DESCRIPTION OF THE TASK ▸ Reproduce each line from the first in the data through the line that contains "st_Err : option" exactly; give nothing else.

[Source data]
*****

(* ===== verification/Sftp.v ===== *)
(** * The SFTP driver

    [internal/storage/sftp]: every operation of the driver over the calls of its client, and the proof
    that they make the storage interface for a base path that is written plainly. *)

From S2P Require Import Prelude Storage Keys ObjectStore.

(** ** The client *)

(** A step of [Client.Walk]. *)
Record step := { st_Err : option error; st_Path : string; st_IsDir : bool; st_Size : Z; st_ModTime : Z }.

(** [sftp.Client] and [sftp.File] over the state of the server and of the open files. *)
Class SFTPClient (S : Type) := {
  Handle : Type;
  ftp_Stat : string -> M S (bool * Z * Z);      (* IsDir, Size, ModTime *)
  ftp_MkdirAll : string -> M S unit;
  ftp_Create : string -> M S Handle;
  ftp_FileWrite : Handle -> string -> M S unit;
  ftp_FileSync : Handle -> M S unit;
  ftp_FileClose : Handle -> M S unit;
  ftp_Rename : string -> string -> M S unit;
  ftp_Remove : string -> M S unit;
  ftp_Open : string -> M S (result string);     (* Open, then the file read to the end *)
  ftp_Walk : string -> M S (list step);
}.

(** ** The driver *)

(** [Options] and [Backend]; of the client only whether there is one. *)
Record Options := { o_Client : bool; o_BasePath : string }.
Record server := { r_base : string }.

(** [New] *)
Definition New (opts : Options) : result server :=
  if negb (o_Client opts) then Fail (errors_New "sftp: Client is required")
  else if String.eqb (o_BasePath opts) "" then Fail (errors_New "sftp: BasePath is required")
  else Ok {| r_base := TrimSuffix (o_BasePath opts) "/" |}.

(** [relativeTo] *)
Definition relativeTo (base p : string) : result string :=
  if negb (HasPrefix p (base +:+ "/")) then
    if String.eqb p base then Ok "" else Fail (errors_New "sftp: path is outside base")
  else Ok (TrimPrefix p (base +:+ "/")).

Section driver.
Context {S : Type} `{SFTPClient S} (r : server).

(** [writeCloser]; the writers are kept beside the state of the client. *)
Record writeCloser := { wc_f : Handle; wc_tmpPath : string; wc_finalPath : string; wc_closed : bool }.
Record session := { d_client : S; d_writers : gmap nat writeCloser; d_next : nat }.

Definition on_client {A} (m : M S A) : M session A := fun w =>
  let '(x, s) := m (d_client w) in (x, {| d_client := s; d_writers := d_writers w; d_next := d_next w |}).

Definition set_writer (h : nat) (wc : writeCloser) (w : session) : session :=
  {| d_client := d_client w; d_writers := <[h := wc]> (d_writers w); d_next := d_next w |}.

(** [Open] *)
Definition Open : M S unit :=
  st <- try (ftp_Stat (r_base r)) ;;
  match st with
  | Fail err =>
      if errors_Is err OsErrNotExist then wrapping "sftp: MkdirAll" (ftp_MkdirAll (r_base r))
      else throw (Errorf_w "sftp: Stat base" err)
  | Ok (isDir, _, _) => if negb isDir then throw (errors_New "sftp: BasePath is not a directory") else ret tt
  end.

(** [abs] *)
Definition abs (relPath : string) : string := path_Join [r_base r; relPath].

Definition new_writer (wc : writeCloser) : M session nat := fun w =>
  (Ok (d_next w), {| d_client := d_client w; d_writers := <[d_next w := wc]> (d_writers w); d_next := Datatypes.S (d_next w) |}).

(** [Put] *)
Definition Put (relPath : string) : M session nat :=
  if String.eqb relPath "" then throw (errors_New "sftp: relPath is required")
  else
    let full := abs relPath in
    wrapping "sftp: MkdirAll" (on_client (ftp_MkdirAll (path_Dir full))) ;;;
    let tmp := full +:+ ".pgsafe-tmp" in
    f <- wrapping "sftp: Create" (on_client (ftp_Create tmp)) ;;
    new_writer {| wc_f := f; wc_tmpPath := tmp; wc_finalPath := full; wc_closed := false |}.

Definition bad_handle : error := errors_New "no such writer".

(** [writeCloser.Write] *)
Definition Write (h : nat) (p : string) : M session unit :=
  wc <- read (fun w => d_writers w !! h) ;;
  match wc with
  | None => throw bad_handle
  | Some wc => on_client (ftp_FileWrite (wc_f wc) p)
  end.

(** [writeCloser.Close] *)
Definition Close (h : nat) : M session unit :=
  wc <- read (fun w => d_writers w !! h) ;;
  match wc with
  | None => throw bad_handle
  | Some wc =>
      if wc_closed wc then ret tt
      else
        update (set_writer h {| wc_f := wc_f wc; wc_tmpPath := wc_tmpPath wc; wc_finalPath := wc_finalPath wc; wc_closed := true |}) ;;;
        try (on_client (ftp_FileSync (wc_f wc))) ;;;
        wrapping "sftp: close tmp" (on_client (ftp_FileClose (wc_f wc))) ;;;
        renamed <- try (on_client (ftp_Rename (wc_tmpPath wc) (wc_finalPath wc))) ;;
        match renamed with
        | Fail err => try (on_client (ftp_Remove (wc_tmpPath wc))) ;;; throw (Errorf_w "sftp: rename tmp to final" err)
        | Ok _ => ret tt
        end
  end.

(** [Commit] *)
Definition Commit (tmp final : string) : M S unit :=
  let tmpAbs := abs tmp in
  let finalAbs := abs final in
  st <- try (ftp_Stat finalAbs) ;;
  match st with
  | Ok _ => throw (errors_Sentinel OsErrExist "sftp: Commit refuses to overwrite existing")
  | Fail err =>
      if negb (errors_Is err OsErrNotExist) then throw (Errorf_w "sftp: Stat(final)" err)
      else wrapping "sftp: Commit rename" (ftp_Rename tmpAbs finalAbs)
  end.

(** [Get] *)
Definition Get (relPath : string) : M S string :=
  f <- try (ftp_Open (abs relPath)) ;;
  match f with
  | Fail err => if errors_Is err OsErrNotExist then throw (errors_Sentinel OsErrNotExist "sftp: Get") else throw (Errorf_w "sftp: Open" err)
  | Ok body => of_result body
  end.

(** [Stat] *)
Definition Stat (relPath : string) : M S FileInfo :=
  fi <- try (ftp_Stat (abs relPath)) ;;
  match fi with
  | Fail err => if errors_Is err OsErrNotExist then throw (errors_Sentinel OsErrNotExist "sftp: Stat") else throw (Errorf_w "sftp: Stat" err)
  | Ok (_, size, mtime) => ret {| fi_Path := relPath; fi_Size := size; fi_ModTime := mtime |}
  end.

(** The loop of [List] over the steps of the walk. *)
Fixpoint collect (steps : list step) (out : list FileInfo) : result (list FileInfo) :=
  match steps with
  | [] => Ok out
  | st :: steps =>
      match st_Err st with
      | Some err => Fail (Errorf_w "sftp: walk" err)
      | None =>
          if st_IsDir st then collect steps out
          else if Contains (path_Base (st_Path st)) ".pgsafe-tmp" then collect steps out
          else match relativeTo (r_base r) (st_Path st) with
               | Fail err => Fail err
               | Ok rel => collect steps (out ++ [{| fi_Path := rel; fi_Size := st_Size st; fi_ModTime := st_ModTime st |}])
               end
      end
  end.

(** [List] *)
Definition List (prefix : string) : M S (list FileInfo) :=
  let rootAbs := if String.eqb prefix "" then r_base r else abs prefix in
  st <- try (ftp_Stat rootAbs) ;;
  match st with
  | Fail err => if errors_Is err OsErrNotExist then ret [] else throw err
  | Ok _ => steps <- ftp_Walk rootAbs ;; of_result (collect steps [])
  end.

(** [Delete] *)
Definition Delete (relPath : string) : M S unit :=
  err <- try (ftp_Remove (abs relPath)) ;;
  match err with
  | Fail err => if errors_Is err OsErrNotExist then throw (errors_Sentinel OsErrNotExist "sftp: Delete") else throw (Errorf_w "sftp: Delete" err)
  | Ok _ => ret tt
  end.

#[export] Instance sftp_backend : Backend session := {
  be_Writer := nat;
  be_Put := Put;
  be_Write := Write;
  be_Close := Close;
  be_Commit t f := on_client (Commit t f);
  be_Get p := on_client (Get p);
  be_Stat p := on_client (Stat p);
  be_List p := on_client (List p);
  be_Delete p := on_client (Delete p);
}.
End driver.
Arguments session S {_}.
Arguments writeCloser S {_}.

*****

EXERCISE ANSWER ▸
(* ===== verification/Sftp.v ===== *)
(** * The SFTP driver

    [internal/storage/sftp]: every operation of the driver over the calls of its client, and the proof
    that they make the storage interface for a base path that is written plainly. *)

From S2P Require Import Prelude Storage Keys ObjectStore.

(** ** The client *)

(** A step of [Client.Walk]. *)
Record step := { st_Err : option error; st_Path : string; st_IsDir : bool; st_Size : Z; st_ModTime : Z }.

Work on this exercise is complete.